In my previous post on empathy and RPGs, I mentioned that I like to play different types of characters in games in order to try out different roles, and even different value systems. Right now I’m playing Fallout 4 (more on that game next post!), and I have three characters. One is basically a dumb brute named…Brutus (yeah, it’s not very original! If I get a chance to name pets in a game, they get names like Doggy, Piggy, or Eagly). He does whatever he is told and hits people with his fists and hammers and such. The two other characters are more interesting to me. One is a typical hero, out to save the world. The other is an egoist. She’s not evil, but she’s definitely selfish. She’s somewhere between Ayn Rand and Thomas Hobbes. She’ll help you, but she wants to know what she’ll get out of it. Then she’ll ask for more.
The problem is that while I find the egoist character interesting, I also have a hard time staying in character with her. I want to help out the people of the wasteland, and they are so desperate and poor that asking them for more money seems heartless. I do it because the character would do it, but I find her choice distasteful.

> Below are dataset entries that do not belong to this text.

Lemma rev_app_rev_app (s1 s2 s3 : string) :
  String.rev_app (String.rev_app s1 s2) s3 = String.rev_app s2 (s1 +:+ s3).
Proof.
  revert s2 s3; induction s1 as [|a s1 IH]; intros s2 s3; [done|].
  cbn [String.rev_app]. by rewrite IH.
Qed.

Lemma append_empty (s : string) : s +:+ "" = s.
Proof.
  induction s as [|a s IH]; [done|].
  change (String a (s +:+ "") = String a s). by rewrite IH.
Qed.

Lemma rev_rev (s : string) : String.rev (String.rev s) = s.
Proof. unfold String.rev. by rewrite rev_app_rev_app, append_empty. Qed.

Lemma drop_leading_hasPrefix (c : Ascii.ascii) (s : string) :
  hasPrefix_char c (drop_leading c s) = false.
Proof.
  induction s as [|a s IH]; [done|]. cbn [drop_leading].
  destruct (bool_decide (a = c)) eqn:E; [done|]. by cbn.
Qed.

Lemma drop_leading_hasSuffix (c : Ascii.ascii) (s : string) :
  hasSuffix_char c s = false -> hasSuffix_char c (drop_leading c s) = false.
Proof.
  induction s as [|a s IH]; [done|]. cbn [drop_leading].
  destruct (bool_decide (a = c)) eqn:E; [|done].
  destruct s as [|b s]; [done|]. exact IH.
Qed.

Lemma drop_leading_id (c : Ascii.ascii) (s : string) :
  hasPrefix_char c s = false -> drop_leading c s = s.
Proof. destruct s as [|a s]; [done|]. cbn. by intros ->. Qed.

(** X18: a base URL taken from Info.plist never begins or ends with a
    double quote, and one that had none at either end is taken as it is. *)
Theorem apiBaseUrl_unquoted (url : string) :
  hasPrefix_char quote (apiBaseUrl (Some url)) = false
  /\ hasSuffix_char quote (apiBaseUrl (Some url)) = false
  /\ (hasPrefix_char quote url = false -> hasSuffix_char quote url = false ->
      apiBaseUrl (Some url) = url).
Proof.
  unfold apiBaseUrl, trimmingCharacters, String.rev. split; [|split].
  - rewrite rev_app_hasPrefix.
    destruct (drop_leading quote (String.rev_app (drop_leading quote url) ""))
      as [|a s] eqn:Hd; [done|].
    rewrite <- Hd. apply drop_leading_hasSuffix.
    rewrite rev_app_hasSuffix. apply drop_leading_hasPrefix.
  - rewrite rev_app_hasSuffix. apply drop_leading_hasPrefix.
  - intros Hp Hs. rewrite (drop_leading_id _ url Hp).
    rewrite drop_leading_id; [apply rev_rev|].
    by rewrite rev_app_hasPrefix; destruct url.
Qed.

Lemma without_trailing_hasSuffix (c : Ascii.ascii) (s : string) :
  hasSuffix_char c (without_trailing c s) = false.
Proof.
  induction s as [|a s IH]; [done|]. cbn [without_trailing].
  destruct (without_trailing c s) as [|b r].
  - destruct (bool_decide (a = c)) eqn:E; [done|]. by cbn.
  - exact IH.
Qed.

(** X19: when what is left of the base URL after removing one trailing
    slash does not end in a slash, the request URL is the base without
    its trailing slash followed by /agent/session/create, with a single
    slash at the join. *)
Theorem request_url_single_slash (P : option string) (clerkToken : string) :
  hasSuffix_char slash (cleanBaseUrl P) = false ->
  url (the_request P clerkToken)
  = without_trailing slash (apiBaseUrl P) +:+ "/agent/session/create"
  /\ hasSuffix_char slash (without_trailing slash (apiBaseUrl P)) = false.
Proof.
  intros Hclean. split; [by apply request_url_one_trailing_slash|].
  apply without_trailing_hasSuffix.
Qed.

Import Scenarios.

I was discussing this problem on Facebook, where my brother noted that he has the same problem. He can play a rogue character and steal things, but he still won’t sacrifice groups of people for his own ends. Another friend is playing through Knights of the Old Republic 1 (not to be confused with the newer MMORPG!). He’s trying to play the Dark Side, a choice that the game allows you to make. That game is brutal, though. To be “dark” leads you to do some pretty evil things. I’ve tried it, and I increasingly disliked my character. I didn’t even finish the Dark Side of that game. It was too troubling.
What does this mean? I think it reflects the empathy issues discussed in my previous post (here). A correlation between roleplaying and empathy could go in either direction. Perhaps roleplaying games teach us to be more empathetic toward others, or perhaps empathetic people are more drawn to the way roleplaying games allow us to visit another person’s life (fictional though it may be!). But some of us carry our empathy with us. We might enjoy seeing what a game has to offer in the way of moral choices, but that doesn’t make it easier to intentionally do something bad.
Of course, it’s just a game! We aren’t really sacrificing innocent people for our own ends. But I think there are some connections. In an article called “Monstrous Thoughts and the Moral Identity Thesis” Stephanie Patridge argues that the way that we think about even fictional characters in books, movies, and video games tells us something about our moral identities. Building on work by Berys Gaut, Patridge suggests that our intentionality toward fictional characters and situations can be evaluated morally, thus telling us something about our own ethics.
Presumably, this is only true if you actually identify with the fictional situation in some way, enough to actually have intentionality. So, if you are playing a bullet-hell SHMUP (shoot-em up!) in order to get a high score, you aren’t likely identifying with your onscreen avatar at all, much less with the hordes of ships/aliens/carebears/whatever that you are destroying. However, in a more immersive game like Fallout, many of us do immerse ourselves in the game in some way. The character we are playing has a story and motives, and so do the various NPCs we meet. As a result, how we act in the game and how we feel about our actions could tell us something about ourselves morally.
What do you think? Do our actions in games tell us anything about ourselves, morally? Does it depend on the game and the actions? Am I just overly sentimental when I worry about the poor settlers in the Fallout Wasteland, who carry all their possessions on a two-headed cow….I mean, Brahmin?